The LabelHash algorithm consists of two stages: a preprocessing stage and a matching stag. During the preprocessing stage we build hash tables for a set of target PDB files. This has to be done only once for a given set of targets. During the matching stage we can quickly look up partial matches in these has tables for almost any motif. The matching algorithm computes complete matches and their statistical significance.
The workflow for using the LabelHash command line programs consists of the following steps:
We will describe these steps in detail below. We have also included a section on batch processing the matching of motifs.
LabelHash relies on an external program, called msms, to compute molecular surfaces. Binaries of this program are available for most common platforms. Please download msms before you start using the LabelHash programs. The main binary is called “msms.<platform.version>.” Rename it to “msms” and put it somewhere in your $PATH. The LabelHash matching program produces files that can be opened in Chimera using our ViewMatch plugin.
LabelHash works on (gzipped) PDB files, so you need to download some PDB files for motifs, a background data set, and homologs. You need to set the environment variable PDBPATH to the directories where you store the PDB files. If bash is your shell, add something like this to your .bash_profile:
export PDBPATH=${HOME}/labelhash/motifs/pdbfiles:${HOME}/nrpdb
If you would like to store or update a local copy of the PDB on your machine, then the mknrpdb.py script can help with that. The main purpose of this script is that it creates a directory with a nonredundant subset of the PDB. The files in the directory it creates are symbolic links, so that the additional storage for this is minimal if you already have a local copy of the PDB.

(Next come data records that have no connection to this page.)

Definition aenter : R () := modify (fun s => (set_open true s.1, s.2)).
Definition ru_commit : R () := primary_session ;;; on_calls (call (Commit PRIMARY)).
Definition ru_rollback : R () := primary_session ;;; on_calls (call (Rollback PRIMARY)).
(** The sessions are closed and everything cleared whatever the rollback does; an
    exception of the first close leaves the rest undone. *)
Definition close_all : R () :=
  let! u := gets fst in
  (if ru_primary u
   then on_calls (call (Close PRIMARY)) ;;; modify (fun s => (mkUow false (ru_replica s.1) (ru_has_written s.1) (ru_users s.1)
     (ru_posts s.1) (ru_products s.1) (ru_orders s.1) (ru_outbox s.1), s.2))
   else ret ()) ;;;
  (if ru_replica u
   then on_calls (call (Close REPLICA)) ;;; modify (fun s => (mkUow (ru_primary s.1) false (ru_has_written s.1) (ru_users s.1)
     (ru_posts s.1) (ru_products s.1) (ru_orders s.1) (ru_outbox s.1), s.2))
   else ret ()) ;;;
  modify (fun s => (mkUow (ru_primary s.1) (ru_replica s.1) (ru_has_written s.1) false false false false false, s.2)).
Definition aexit (exc_type : option exc) : R () := fun s =>
  let '(r, s1) := match exc_type with Some _ => ru_rollback s | None => (Ok (), s) end in
  let '(r', s2) := close_all s1 in
  (match r' with Raise e => Raise e | Ok _ => r end, s2).

(** [async with uow: body] *)
Definition with_routing_uow {A} (body : R A) : R A := fun s =>
  match (aenter ;;; body) s with
  | (Ok a, s1) => let '(r, s2) := aexit None s1 in (let? _ := r in Ok a, s2)
  | (Raise e, s1) => let '(r, s2) := aexit (Some e) s1 in (match r with Raise e' => Raise e' | Ok _ => Raise e end, s2)
  end.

To match a motif, we first need to create LabelHash tables of the PDB files that are to be used as matching targets. First, create a text file with all the PDB files you want to build tables for:
cd ~/nrpdb; \ls -1 *.ent.gz > pdblist.txt
For EC/GO classes, you can copy and paste the filenames from the http://www.pdb.org web site, just before you start downloading them all. The next step is to create XML input files with the create_input.py script:
./create_input.py num_xml_files=10 nrpdb_ ~/nrpdb/pdblist.txt
The option "num_xml_files=10" says that we will build 10 LabelHash tables, each with one tenth of the files listed in pdblist.txt. With the default settings, it is a good idea to keep the number of PDB files per XML file to 600 or less. Otherwise, the LabelHash tables become rather large and you may run out of memory. The script will create nrpdb_0.xml, ... , nrpdb_9.xml, which will be used in the last step. There are many other parameters to this script with which you can change the default settings. Run the script without parameters to see what they are. The final step is creating the LabelHash tables:
./create nrpdb_*.xml
After "create" is finished you should now have the files nrpdb_0.lhash3, ... , nrpdb_9.lhash3.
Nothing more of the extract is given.